La coalition internationale juge la décision de Trump prématurée, alors que les terroristes ont toujours de l’influence.[© Welayat salahuddin/AFP]

Mission accomplie face à Daesh ? Donald Trump a une nouvelle fois pris tout le monde de court, mercredi, en ­­annonçant que les 2 000 soldats américains déployés pour combattre le groupe jihadiste en Syrie allaient être rapatriés.

Le président des Etats-Unis a justifié sa décision en estimant avoir «vaincu» Daesh dans le pays de Bachar al-Assad, plus de quatre ans après la proclamation du califat sur ses territoires en Syrie et en Irak.

Une décision qui a semé le trouble au sein de la communauté internationale, de nombreux dirigeants estimant que ce départ était prématuré. Car, même si le groupe terroriste a perdu la majorité de ses terres, il reste une menace majeure.

Des défaites sur le terrain

Au Moyen-Orient, le territoire aux mains de Daesh n’a plus rien à voir avec celui qu’il contrôlait à son apogée, en 2015. A l’époque, le califat imaginé par les jihadistes était quasiment une réalité.

Ils maîtrisaient une zone aussi grande que le Royaume-Uni, qui englobait deux villes importantes : Mossoul, en Irak, et Raqqa, en Syrie. «Depuis, ils ont perdu 90 % de leur territoire», ­estime Wassim Nasr, auteur de Etat ­islamique, le fait accompli (éd. Plon).

L’entrée en guerre de la coalition internationale, en novembre 2015, a fait ­reculer considérablement le groupe ­terroriste. Dernier exemple en date, la ­reprise par les Kurdes, aidés par leurs ­alliés occidentaux, de la localité de Hajin (Syrie), dernier fief urbain de Daesh, le 17 décem­bre.Autrement dit, le groupe «n’a plus de logistique comme il a pu en avoir», affirme la ministre française des Armées, Florence Parly, l’obligeant à agir clandestinement.

Malgré tout, «la bataille est encore loin d’être gagnée», prévient Karim Emile Bitar, directeur de recherche à l’Iris. Les jihadistes ont en effet réussi à conserver une grande ­capacité de nuisance. D’après le Center for Strategic and International Studies, dans certaines régions irakiennes, le nombre d’attaques attribuées à Daesh a doublé en 2018 par rapport à 2017, avec une moyenne de 75 attentats par mois.

De plus, même s’ils sont moins ­visibles, il reste entre 20 000 et 30 000 combattants en Syrie et en Irak, selon un rapport de l’ONU publié en août. En 2015, ils étaient environ 100 000. De multiples cellules de militants isolés sont par ailleurs toujours actives en Egypte, en Afghanistan, au Nigeria, en Libye, ou encore en Somalie.
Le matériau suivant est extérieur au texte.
(** ** Checking the answer of the model *)

(** The regular expressions of [validateEvaluationResponse] are
    sequences of three kinds of atoms: one character of a class, any
    number of characters of a class, and (written as one and any
    number) at least one.  [matchAt r s] says that [r] matches at the
    start of [s], [test r s] that it matches somewhere in [s]. *)
Inductive Atom :=
  | One (p : ascii → bool)
  | Many (p : ascii → bool).

Fixpoint matchAt (r : list Atom) : string → bool :=
  match r with
  | [] => fun _ => true
  | One p :: r' =>
      fun s =>
        match s with
        | String c s' => p c && matchAt r' s'
        | EmptyString => false
        end
  | Many p :: r' =>
      fix many (s : string) : bool :=
        matchAt r' s
        || match s with
           | String c s' => p c && many s'
           | EmptyString => false
           end
  end.

(** [regex.test(s)], and whether [s.match(regex)] is not [null]. *)
Fixpoint test (r : list Atom) (s : string) : bool :=
  matchAt r s
  || match s with
     | String _ s' => test r s'
     | EmptyString => false
     end.

(** The upper case of an ASCII letter; any other code unit below 256
    has no ASCII letter as upper case and is left alone. *)
Definition upper (c : ascii) : ascii :=
  let n := N_of_ascii c in
  if N.leb 97 n && N.leb n 122 then ascii_of_N (n - 32) else c.

(** A pattern character under the flag [i]. *)
Definition sameLetter (c x : ascii) : bool := Ascii.eqb (upper x) (upper c).

(** A literal text under the flag [i]. *)
Fixpoint literal (text : string) : list Atom :=
  match text with
  | EmptyString => []
  | String c text' => One (sameLetter c) :: literal text'
  end.

(** [\d] *)
Definition isDigit (c : ascii) : bool :=
  let n := N_of_ascii c in N.leb 48 n && N.leb n 57.

(** [[\s_]] *)
Definition isSpaceOrUnderscore (c : ascii) : bool :=
  JS.is_space c || Ascii.eqb c "_".

(** [[:\s*]] *)
Definition isColonSpaceOrStar (c : ascii) : bool :=
  Ascii.eqb c ":" || JS.is_space c || Ascii.eqb c JS.asterisk.

Definition isColon (c : ascii) : bool := Ascii.eqb c ":".

Definition stars : string := String JS.asterisk (String JS.asterisk EmptyString).

(** [/PACKET[\s_]*IDENTIFICATION[:\s*]/i] *)
Definition rePacketIdentification : list Atom :=
  literal "PACKET" ++ [Many isSpaceOrUnderscore] ++ literal "IDENTIFICATION"
    ++ [One isColonSpaceOrStar].

(** [/\*\*PACKET[\s_]*IDENTIFICATION\*\*/i] *)
Definition rePacketIdentificationBold : list Atom :=
  literal (stars +:+ "PACKET") ++ [Many isSpaceOrUnderscore]
    ++ literal ("IDENTIFICATION" +:+ stars).
(** * tsndef: the NDEF binary codec, embedded and verified

    The development follows the layout of the TypeScript sources:
    - [src/TNF.ts]            the type-name-format table,
    - [src/bytes.ts]          header byte, record fields, TLV envelope (encoder),
    - [src/utils/record.ts]   URI prefix table and record helpers,
    - [src/records/*.ts]      record factories,
    - [src/parse/index.ts]    zero stripping, TLV unwrapping, record parser,
    - [src/message.ts]        the [NDEFMessage] container.

    Bytes are [Byte.byte], a [Uint8Array] is a [list byte], JavaScript
    numbers that can leave the integers are [num], thrown exceptions are the
    [Err] case of [result]. *)

From stdpp Require Import gmap strings list.
From Stdlib Require Import ZArith Lia Strings.Byte DecimalString.

Local Open Scope Z_scope.

(** ** JavaScript values used by the codec *)

(** Exceptions thrown by the library or by the platform. *)
Inductive JSError : Type :=
  | Error (message : string)
  | TypeError (message : string)
  | SyntaxError (message : string).

Definition message (e : JSError) : string :=
  match e with
  | Error m | TypeError m | SyntaxError m => m
  end.

(** A computation that returns or throws. *)
Inductive result (A : Type) : Type :=
  | OK (a : A)
  | Err (e : JSError).
Arguments OK {A} a.
Arguments Err {A} e.

(** Sequencing: [x ← m; k] runs [k] on the value of [m] and passes an
    exception on. *)
#[global] Instance result_ret : MRet result := fun A a => OK a.
#[global] Instance result_bind : MBind result := fun A B k m =>
  match m with
  | OK a => k a
  | Err e => Err e
  end.

(** Numbers.  Every number the codec computes is an integer or [NaN]
    (the result of arithmetic on an [undefined] array read). *)
Inductive num : Type :=
  | Num (z : Z)
  | NaN.

Definition num_add (a b : num) : num :=
  match a, b with
  | Num x, Num y => Num (x + y)
  | _, _ => NaN
  end.

(** [a >= b], [a > b], [a < b]: any comparison with [NaN] is false. *)
Definition num_geb (a b : num) : bool :=
  match a, b with Num x, Num y => x >=? y | _, _ => false end.
Definition num_gtb (a b : num) : bool :=
  match a, b with Num x, Num y => x >? y | _, _ => false end.
Definition num_ltb (a b : num) : bool :=
  match a, b with Num x, Num y => x <? y | _, _ => false end.

(** [a === b] on numbers: [NaN] equals nothing. *)
Definition num_eqb (a b : num) : bool :=
  match a, b with Num x, Num y => x =? y | _, _ => false end.

(** ToInt32 on an integer: wrap into [-2^31, 2^31). *)
Definition wrap32 (z : Z) : Z := (z + 2 ^ 31) mod 2 ^ 32 - 2 ^ 31.

(** ToInt32 on a number: [NaN] becomes 0. *)
Definition ToInt32 (a : num) : Z :=
  match a with Num z => wrap32 z | NaN => 0 end.

(** The bit operators [|], [&], [<<], [>>] on 32-bit integers. *)
Definition js_or (a b : num) : Z := wrap32 (Z.lor (ToInt32 a) (ToInt32 b)).
Definition js_and (a b : num) : Z := wrap32 (Z.land (ToInt32 a) (ToInt32 b)).
Definition js_shl (a b : num) : Z := wrap32 (Z.shiftl (ToInt32 a) (ToInt32 b mod 32)).
Definition js_shr (a b : num) : Z := Z.shiftr (ToInt32 a) (ToInt32 b mod 32).

(** ToIntegerOrInfinity, used by [slice]: [NaN] becomes 0. *)
Definition ToInteger (a : num) : Z :=
  match a with Num z => z | NaN => 0 end.

(** Number to string, as in a template literal: the decimal digits of an
    integer.  JavaScript prints an integer this way when its magnitude is
    below 10^21, and in exponent form from there on; the codec prints
    byte values, buffer lengths and category codes. *)
Definition num_to_string (a : num) : string :=
  match a with
  | Num z => NilZero.string_of_int (Z.to_int z)
  | NaN => "NaN"
  end.

(** *** Typed arrays *)

Definition byte_to_Z (b : byte) : Z := Z.of_N (Byte.to_N b).

(** Storing a number in a [Uint8Array] keeps it modulo 256. *)
Definition to_uint8 (z : Z) : byte :=
  match Byte.of_N (Z.to_N (z mod 256)) with
  | Some b => b
  | None => x00
  end.

Definition len {A : Type} (l : list A) : num := Num (Z.of_nat (length l)).

(** [data[offset]!]: the element, or [undefined] out of range, at a negative
    index or at [NaN].  Every use of such a read in the codec converts it to a
    number, which turns [undefined] into [NaN]. *)
Definition index (data : list byte) (offset : num) : num :=
  match offset with
  | Num z =>
      if (0 <=? z) && (z <? Z.of_nat (length data))
      then match data !! Z.to_nat z with
           | Some b => Num (byte_to_Z b)
           | None => NaN
           end
      else NaN
  | NaN => NaN
  end.

(** Relative index of [%TypedArray%.prototype.slice]. *)
Definition relative_index (n : Z) (i : Z) : Z :=
  if i <? 0 then Z.max (n + i) 0 else Z.min i n.

(** [data.slice(start, end)]. *)
Definition slice (data : list byte) (start stop : num) : list byte :=
  let n := Z.of_nat (length data) in
  let k := relative_index n (ToInteger start) in
  let final := relative_index n (ToInteger stop) in
  take (Z.to_nat (final - k)) (drop (Z.to_nat k) data).

(** *** Strings

    A string is represented by its UTF-8 bytes, so [TextEncoder.encode]
    is the list of its bytes; strings with unpaired surrogates have no
    representation.  The codec searches strings for ASCII patterns only,
    and such a pattern occurs at the same places in the UTF-8 bytes of a
    string as in its UTF-16 code units. *)

Definition TextEncoder_encode (s : string) : list byte := String.list_byte_of_string s.

(** [s.startsWith(p)]. *)
Definition startsWith (s p : string) : bool := String.prefix p s.

(** Position of the first occurrence of [p] in [s] ([s.indexOf(p)]). *)
Fixpoint indexOf (s p : string) : option nat :=
  if String.prefix p s then Some 0%nat
  else match s with
       | EmptyString => None
       | String _ s' => S <$> indexOf s' p
       end.

(** [s.replace(p, '')] for a string pattern: the first occurrence of [p]
    is removed. *)
Definition replace_with_empty (s p : string) : string :=
  match indexOf s p with
  | Some i =>
      String.append (String.substring 0 i s)
        (String.substring (i + String.length p) (String.length s - (i + String.length p)) s)
  | None => s
  end.

(** *** Platform services the codec calls

    The UTF-8 decoder with replacement, the URL parser and the JSON codec
    are platform code; the codec is verified against their interface. *)
Class Platform : Type := {
  (** [new TextDecoder().decode(bytes)]; never throws. *)
  TextDecoder_decode : list byte → string;
  (** [URL.canParse(s)]. *)
  URL_canParse : string → bool;
  (** Values [JSON.parse] returns and [JSON.stringify] accepts. *)
  JSONValue : Type;
  (** [JSON.parse(s)]; throws a [SyntaxError] on malformed text. *)
  JSON_parse : string → result JSONValue;
  (** [JSON.stringify(v)]. *)
  JSON_stringify : JSONValue → string;
}.

(** ** src/TNF.ts *)

Inductive TNF : Type :=
  | empty | well_known | media | absolute_uri
  | forum_external | unknown | unchanged | reserved.

(** [TNFLookup]: the [throw] is unreachable for a value of type [TNF]. *)
Definition TNFLookup (t : TNF) : Z :=
  match t with
  | empty => 0x00
  | well_known => 0x01
  | media => 0x02
  | absolute_uri => 0x03
  | forum_external => 0x04
  | unknown => 0x05
  | unchanged => 0x06
  | reserved => 0x07
  end.

Definition TNFCodeLookup (tnfCode : Z) : result TNF :=
  match tnfCode with
  | 0x00 => OK empty
  | 0x01 => OK well_known
  | 0x02 => OK media
  | 0x03 => OK absolute_uri
  | 0x04 => OK forum_external
  | 0x05 => OK unknown
  | 0x06 => OK unchanged
  | 0x07 => OK reserved
  | _ => Err (TypeError ("Unknown TNF code: " +:+ num_to_string (Num tnfCode)))
  end.

(** ** Header byte: [constructHeaderByte] (src/bytes.ts) and
    [parseNDEFRecordHeader] (src/parse/index.ts) *)

Module HeaderBytesInfo.
Record t : Type := mk {
  tnfCode : Z;
  isBeginning : bool;
  isEnd : bool;
  isIdPresent : bool;
  isShortRecord : bool;
  isChunked : bool;
}.
End HeaderBytesInfo.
Une idéologie encore présente

Même loin de ses terres, Daesh conserve aussi une forte influence souterraine en Occident. Les attentats perpétrés en son nom en sont l’illustration. En France, l’attaque du marché de Noël de Strasbourg, la semaine dernière, a ainsi été revendiquée par le groupe terroriste, tout comme celles de Trèbes et de ­Carcassonne en mars. Sans compter celles qui ont pu être déjouées. Au total, 55 projets d’«attentats islamistes» ­auraient ainsi été stoppés en cinq ans, depuis novembre 2013, selon le secrétaire d’Etat à l’Intérieur, Laurent Nunez.

«L’idéologie de Daesh est toujours aussi présente», analyse Wassim Nasr, en ­raison de la communication du groupe. Ce dernier n’hésite pas, en effet, à se poser en victime des forces occidentales. La guerre contre Daesh semble donc ­encore loin d’être terminée.